Stewartia rostrata Blooms for the First Time
I bought three small Stewartia (also spelled Stuartia) plants last year as a consolation when I missed buying a large specimen Stewartia pseudocamellia at a plant auction. Of the three different kinds I bought, the Stewartia rostrata (aka, beaked or upright Stewartia) has grown twice as fast as the others, S. pseudocamellia and S. monodelpha. I was overjoyed when I saw what looked like buds on the 2 1/2 feet tall shrub about a month ago but being a half empty kind of guy I thought nah, it couldn't be until I saw a bit of white showing from the bud covering. I find it interesting that the bottom petal is much more frilled than the other four petals and almost orchid-like in this quality. The reddish pink blush with dark spots are interesting as well and only appears prominently on one of the petals.
Several websites list S. rostrata as a rare Eastern Chinese species. Apparently it resembles our native S. ovata. The flowers are purported to be 2" in diameter but our first bloom was only 1 1/2" across. Not a large flower but if you like Camellias, you'll probably like Stewartias.

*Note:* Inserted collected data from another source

Lemma keys_shrink mem mem' fs fs' :
  pool_ok mem -> shrinks mem mem' -> sublist (in_stages live fs') (in_stages live fs) -> NoDup (TxKey <$> pool_txs mem ++ in_stages live fs) ->
  NoDup (TxKey <$> pool_txs mem' ++ in_stages live fs').
Proof.
  intros Hok Hs Hsub Hnd. eapply sublist_NoDup; [exact Hnd|]. rewrite !fmap_app. apply sublist_app; apply sublist_map; [by apply (sh_sub _ _ Hs)|done].
Qed.

Lemma not_in_pool mem tx : exact_pool mem -> mp_txsMap mem !! TxKey tx = None -> TxKey tx ∉ TxKey <$> pool_txs mem.
Proof.
  intros [X1 _] Hn (t & Hk & (e & -> & He)%list_elem_of_fmap)%list_elem_of_fmap. destruct e as [i m]. cbn in Hk.
  rewrite (X1 _ i m He eq_refl) in Hn || (rewrite Hk in Hn; by rewrite (X1 _ i m He eq_refl) in Hn).
Qed.

Lemma push_fresh cache tx c : fst (cache_Push cache tx) = true -> cache = Some c -> TxKey tx ∉ ca_list c.
Proof. intros Hp ->. cbn in Hp. by case_bool_decide. Qed.

Lemma exact_add mem m :
  pool_ok mem -> exact_pool mem -> TxKey (mt_tx m) ∉ TxKey <$> pool_txs mem -> exact_pool (addTx m mem).
Proof.
  intros Hok [X1 X2] Hni. constructor; unfold pool_txs in *; cbn [addTx set_pool mp_txs mp_txsMap].
  - intros k i m' [Hin|[= -> ->]%list_elem_of_singleton]%elem_of_app Hk; [|subst k; apply lookup_insert_eq].
    rewrite lookup_insert_ne; [by apply (X1 k i m')|]. intros <-. apply Hni. rewrite <- Hk.
    apply list_elem_of_fmap. exists (mt_tx m'). split; [done|]. apply list_elem_of_fmap. by exists (i, m').
  - rewrite !fmap_app. apply NoDup_app. split_and!; [done| |apply NoDup_singleton]. intros x Hx ->%list_elem_of_singleton. done.
Qed.

Lemma sublist_middle {A} (l1 l2 : list A) x : sublist (l1 ++ l2) (l1 ++ x :: l2).
Proof. apply sublist_app; [done|]. by apply sublist_cons. Qed.

Lemma exact_shrink mem mem' fs fs' lost :
  exact_system (mkSystem mem fs lost) -> shrinks mem mem' -> sublist (in_stages live fs') (in_stages live fs) ->
  exact_pool mem' /\ NoDup (TxKey <$> pool_txs mem' ++ in_stages live fs').
Proof. intros [[_ Hok _ _ _ _ _ _ _] _ _ X K] Hs Hsub. cbn in *. split; [by apply (sh_exact _ _ Hs)|by eapply keys_shrink]. Qed.

Lemma live_drop fs fs' f : sublist (in_stages live (fs ++ fs')) (in_stages live (fs ++ f :: fs')).
Proof. rewrite !in_stages_app, in_stages_cons. apply sublist_app; [done|]. by apply sublist_inserts_l. Qed.

Lemma NoDup_perm {A} (l l' : list A) : l ≡ₚ l' -> NoDup l -> NoDup l'.
Proof. by intros ->. Qed.

(** A check that goes on before it is pushed, or without being pushed. *)
Lemma exact_move mem mem' fs fs' lost tx sender s s' :
  exact_system (mkSystem mem (fs ++ mkFlight tx sender s :: fs') lost) -> shrinks mem mem' -> live s' = false ->
  exact_pool mem' /\ NoDup (TxKey <$> pool_txs mem' ++ in_stages live (fs ++ mkFlight tx sender s' :: fs')).
Proof.
  intros He Hs Hl. eapply exact_shrink; [exact He|done|]. rewrite !in_stages_app, !in_stages_cons. cbn [fl_stage]. rewrite Hl.
  apply sublist_app; [done|]. by apply sublist_inserts_l.
Qed.

Lemma exact_push mem fs fs' lost tx sender :
  exact_system (mkSystem mem (fs ++ mkFlight tx sender Allowed :: fs') lost) -> fst (cache_Push (mp_cache mem) tx) = true ->
  exact_pool (set_cache mem (snd (cache_Push (mp_cache mem) tx))) /\
  NoDup (TxKey <$> pool_txs (set_cache mem (snd (cache_Push (mp_cache mem) tx))) ++ in_stages live (fs ++ mkFlight tx sender Pushed :: fs')).
Proof.
  intros He Hp. assert (Hs : shrinks mem (set_cache mem (snd (cache_Push (mp_cache mem) tx)))) by (by apply shrinks_same).
  destruct (exact_shrink _ _ _ (fs ++ fs') _ He Hs (live_drop _ _ _)) as [X K]. split; [done|].
  eapply NoDup_perm; [|apply NoDup_cons; split; [|exact K]; instantiate (1 := TxKey tx)].
  { rewrite !in_stages_app, in_stages_cons, !fmap_app. cbn. solve_Permutation. }
  assert (Hin : tx ∈ in_stages begun (fs ++ mkFlight tx sender Allowed :: fs')).
  { rewrite in_stages_app, in_stages_cons. cbn. apply elem_of_app. right. apply list_elem_of_here. }
  rewrite fmap_app. intros [Hk|(t & Ht & Hk)%list_elem_of_fmap]%elem_of_app.
  - destruct (es_begun _ He tx Hin Hk) as (c & Hc & Hc'). by apply (push_fresh _ _ _ Hp Hc).
  - destruct (es_cached _ He t) as (c & Hc & Hc'); [eapply elem_of_sublist; [exact Hk|apply live_drop]|]. apply (push_fresh _ _ _ Hp Hc). by rewrite Ht.
Qed.

Lemma exact_answer mem fs fs' lost tx sender res :
  exact_system (mkSystem mem (fs ++ mkFlight tx sender Reserved :: fs') lost) ->
  exact_pool (answer_first tx sender res mem) /\
  NoDup (TxKey <$> pool_txs (answer_first tx sender res mem) ++ in_stages live (fs ++ mkFlight tx sender Answered :: fs')).
Proof.
  intros He. rewrite in_stages_app, in_stages_cons. cbn [fl_stage live app]. rewrite <- in_stages_app. unfold answer_first. destruct (ct_Code res =? 0).
  - set (m := mkMempoolTx (mp_height mem) (ct_GasWanted res) tx {[sender]}). pose proof (wi_pool _ (es_within _ He)) as Hok. cbn [sy_mem] in Hok.
    assert (Hn : TxKey tx ∉ TxKey <$> pool_txs mem ++ in_stages live (fs ++ fs') /\ NoDup (TxKey <$> pool_txs mem ++ in_stages live (fs ++ fs'))).
    { apply NoDup_cons. eapply NoDup_perm; [|exact (es_keys _ He)]. cbn [sy_mem sy_flights]. rewrite !in_stages_app, in_stages_cons, !fmap_app. cbn. solve_Permutation. }
    destruct Hn as [Hn Hnd]. rewrite fmap_app, not_elem_of_app in Hn. destruct Hn as [Hn1 Hn2].
    assert (Ha : exact_pool (addTx m mem)) by (by apply exact_add; [|apply He|]).
    assert (Ep : pool_txs (notifyTxsAvailable (addTx m mem)) = pool_txs mem ++ [tx] /\ mp_txsMap (notifyTxsAvailable (addTx m mem)) = mp_txsMap (addTx m mem) /\ mp_txs (notifyTxsAvailable (addTx m mem)) = mp_txs (addTx m mem)).
    { unfold notifyTxsAvailable. destruct (mp_txsAvailable (addTx m mem)), (mp_notifiedTxsAvailable (addTx m mem)); unfold pool_txs; cbn; by rewrite fmap_app. }
    destruct Ep as (Ep & Em & Et). split; [destruct Ha as [X1 X2]; constructor; unfold pool_txs in *; rewrite ?Em, ?Et; done|].
    rewrite Ep. eapply NoDup_perm; [|apply NoDup_cons; split; [|exact Hnd]; rewrite fmap_app, not_elem_of_app; exact (conj Hn1 Hn2)].
    rewrite !fmap_app. cbn. solve_Permutation.
  - eapply exact_shrink; [exact He|destruct (negb _); [by apply shrinks_same|done]|apply live_drop].
Qed.

(** What a step adds to the pool was under check. *)
Lemma step_pool y y' k :
  within y -> mem_step y y' -> k ∈ TxKey <$> pool_txs (sy_mem y') ->
  k ∈ TxKey <$> pool_txs (sy_mem y) \/ exists t, t ∈ in_stages live (sy_flights y) /\ k = TxKey t.
Proof.
  intros Hw Hs. pose proof (wi_pool _ Hw) as Hok.
  assert (Hsub : forall mem mem', pool_ok mem -> shrinks mem mem' -> k ∈ TxKey <$> pool_txs mem' -> k ∈ TxKey <$> pool_txs mem).
  { intros m m' Hm Hsh Hk. eapply elem_of_sublist; [exact Hk|]. by apply sublist_map, (sh_sub _ _ Hsh). }
  step_cases Hs.
  - apply look_up_run in Hc as [-> _]. by left.
  - apply check_limits_run in Hc as [-> _]. by left.
  - apply check_limits_run in Hc as [-> _]. by left.
  - apply push_tx_run in Hc as [_ ->]. by left.
  - left. eapply Hsub; [done|apply shrinks_sender|done].
  - apply reserve_same in Hr as [Hr _]. unfold pool_txs in *. rewrite Hr. by left.
  - apply reserve_same in Hr as [Hr _]. unfold pool_txs in *. rewrite Hr. by left.
  - intros Hk. destruct (answer_pool tx sender res mem) as [E|E]; rewrite E in Hk; [by left|]. rewrite fmap_app in Hk.
    apply elem_of_app in Hk as [Hk|Hk%list_elem_of_singleton]; [by left|]. right. exists tx. split; [|done]. rewrite in_stages_app, in_stages_cons. set_solver.
  - injection Hr as <-. by left.
  - by left.
  - left. eapply Hsub; [done|by eapply shrinks_update|done].
  - left. eapply Hsub; [done|apply shrinks_remove_key|done].
  - intros Hk. by apply elem_of_nil in Hk.
Qed.

(** A check begins with a transaction that is not in the pool. *)
Lemma step_begun y y' t :
  exact_pool (sy_mem y) -> mem_step y y' -> t ∈ in_stages begun (sy_flights y') -> t ∈ in_stages begun (sy_flights y) \/ TxKey t ∉ TxKey <$> pool_txs (sy_mem y').
Proof.
  intros Hx Hs. step_cases Hs; rewrite ?in_stages_app, ?in_stages_cons, ?in_stages_nil; cbn [fl_stage fl_tx begun app]; rewrite ?app_nil_r; try set_solver.
  - apply look_up_run in Hc as [-> Hn]. intros [?| ->%list_elem_of_singleton]%elem_of_app; [by left|]. right. by apply not_in_pool, Hn.
  - destruct pushed; set_solver.
Qed.

Lemma exact_begun y y' :
  exact_system y -> cached_step y y' -> forall tx, tx ∈ in_stages begun (sy_flights y') -> TxKey tx ∈ TxKey <$> pool_txs (sy_mem y') -> in_cache (sy_mem y') tx.
Proof.
  intros He (Hs & _ & Hk) tx Hb Hp. apply Hk; [done|done|]. destruct (step_begun _ _ tx (es_pool _ He) Hs Hb) as [Hb'|?]; [|done].
  destruct (step_pool _ _ _ (es_within _ He) Hs Hp) as [Hp'|(t & Ht & Hkey)]; [by apply (es_begun _ He)|].
  destruct (es_cached _ He t Ht) as (c & Hc & Hin). exists c. by rewrite Hkey.
Qed.

Lemma exact_step y y' : exact_system y -> cached_step y y' -> exact_system y'.
Proof.
  intros He Hcs. pose proof (exact_begun _ _ He Hcs) as Hb. destruct Hcs as (Hs & Hc' & _). pose proof (within_step _ _ (es_within _ He) Hs) as Hw.
  enough (exact_pool (sy_mem y') /\ NoDup (TxKey <$> pool_txs (sy_mem y') ++ in_stages live (sy_flights y'))) as [X K] by done.
  pose proof (es_within _ He) as Hw0. clear Hb. step_cases Hs.
  - apply look_up_run in Hc as [-> _]. eapply exact_shrink; [exact He|done|]. rewrite in_stages_app. by rewrite app_nil_r.
  - apply check_limits_run in Hc as [-> _]. by eapply exact_move.
  - apply check_limits_run in Hc as [-> _]. eapply exact_shrink; [exact He|done|apply live_drop].
  - apply push_tx_run in Hc as [[= ->] ->]. destruct (fst (cache_Push (mp_cache mem) tx)) eqn:Hp; [by eapply exact_push|]. eapply exact_move; [exact He|by apply shrinks_same|done].
  - eapply exact_shrink; [exact He|apply shrinks_sender|apply live_drop].
  - pose proof (wi_txs _ Hw0) as Hf. cbn in Hf. apply Forall_app in Hf as [Hf1 [[HU Hlen] Hf2]%Forall_cons]. specialize (Hlen ltac:(done)).
    destruct (reserve_run _ _ _ _ _ _ Hw0 Hlen Hr) as (_ & Hok & _). destruct (Hok eq_refl) as (_ & _ & ->).
    destruct He as [_ _ _ [X1 X2] K]. split; [by constructor|]. cbn [sy_mem sy_flights] in K. rewrite in_stages_app, in_stages_cons in *. exact K.
  - pose proof (wi_txs _ Hw0) as Hf. cbn in Hf. apply Forall_app in Hf as [Hf1 [[HU Hlen] Hf2]%Forall_cons]. specialize (Hlen ltac:(done)).
    destruct (reserve_run _ _ _ _ _ _ Hw0 Hlen Hr) as (_ & _ & ->); [|done]. eapply exact_shrink; [exact He|by apply shrinks_same|apply live_drop].
  - by apply (exact_answer mem fs fs' lost).
  - injection Hr as <-. destruct He as [_ _ _ [X1 X2] K]. split; [by constructor|]. eapply sublist_NoDup; [exact K|]. apply sublist_map, sublist_app; [done|apply live_drop].
  - eapply exact_shrink; [exact He|done|apply live_drop].
  - eapply exact_shrink; [exact He| |done]. by eapply shrinks_update.
  - eapply exact_shrink; [exact He| |done]. apply shrinks_remove_key.
  - eapply exact_shrink; [exact He| |done]. apply shrinks_flush.
Qed.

Stewartias belong to the same Theaceae family as the Camellias and tea plant, C. sinensis but are deciduous unlike the evergreen Camellias.
Here's an interesting tidbit on the spelling of Stewartias from Wikipedia:
"The genus was named in 1753 by Carolus Linnaeus to honour John Stuart, 3rd Earl of Bute. Owing to a transcription error, Linnaeus was given the name as 'Stewart', and consequently spelled the name "Stewartia" (and continued to do so in all his subsequent publications). Some botanists and horticulturists, mainly in the past but still widely in the UK have interpreted Art. 60.1 of the International Code of Botanical Nomenclature to consider "Stewartia" an orthographical error to be corrected to Stuartia, but this spelling has not found wide acceptance outside of Europe in recent times. During the 19th century, the spelling Stuartia was "almost universally" used. However, the original spelling "Stewartia" has been accepted, in large part because it continued to be accepted by Linnaeus himself, by virtually all systematic botanists in recent treatments of the family  and genus  as well as in numerous influential horticultural publications."